Bei Smartphones und Computern sind Software-Updates schon lange eine Selbstverständlichkeit: Sobald eine Verbindung zum Internet besteht, laden sich die Geräte Aktualisierungen, Fehlerbehebungen und neue Funktionen herunter. Und das meistens über die Lebensdauer des Produkts.
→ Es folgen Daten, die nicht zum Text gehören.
(** * MLDeform: the runtime deformer node ([MLDeform/_maya/deformer.py])

    A shallow embedding of [MLDeformerNode]: the normalisation codec
    ([normalize_transform], [denormalize_prediction]), the model registry
    ([loadModels]), the per-joint dispatch and scatter loop and the blend
    loop of [deform], and the dirty flag driven by [preEvaluation] and
    [setDependentsDirty].

    Numbers are IEEE 754 binary64 values, as numpy's float64 and Python's
    float are: [spec_float] with the operations of the Standard Library's
    [SpecFloat] at precision 53 and maximal exponent 1024.  numpy arrays of
    rank one are lists of such values; exceptions are values of [exn];
    attribute writes on [self], log records and calls into the host or the
    TensorFlow runtime are threaded through a state-and-exception monad.

    The manifest is taken parsed and typed: a document with optional keys,
    entries that are [null] or objects with optional fields, vertex
    indices that are natural numbers (the writer takes them from
    [range(mesh.numVertices)]).  The file system, the TensorFlow runtime
    and the values the host hands to an evaluation are parameters.

    The tools that prepare what the node loads follow: the root joints and
    the one-influence weights of [MLDeform/_maya/skinning.py], the joint
    map and the rows of [MLDeform/_maya/writer.py], and the layers of
    [get_model] in [MLDeform/_training/train.py]. *)

From Stdlib Require Import ZArith Bool Lia.
From Stdlib Require Import SpecFloat.
From stdpp Require Import base option list gmap strings pretty.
Besser bremsen mit Software-Update
Bei Autos ist die Sache komplizierter. Es gibt zwar auch hier Software-Updates (meistens für die Steuergeräte), jedoch lassen sich diese momentan nur in der Werkstatt aufspielen. Eine löbliche Ausnahme stellt der Elektroauto-Pionier Tesla dar: Hier lassen sich Updates ohne Werkstattbesuch "over the air" (OTA) aus dem Internet herunterladen und selbst auf dem Fahrzeug installieren. Nutzer werden auf ihrem Smartphone über ein bestehendes Update informiert und können direkt über das Touchscreen-Display des Autos die Aktualisierung vornehmen, die dann, je nach Größe des Datenpaketes, von wenigen Minuten bis Stunden dauern kann. Das Update kann überall dort eingespielt werden, wo eine Internetverbindung per WLAN oder Mobilfunk besteht. Während des Aktualisierungsvorgangs kann das Auto jedoch nicht genutzt werden und sollte sich in der Parkposition befinden - am besten in der heimischen Garage.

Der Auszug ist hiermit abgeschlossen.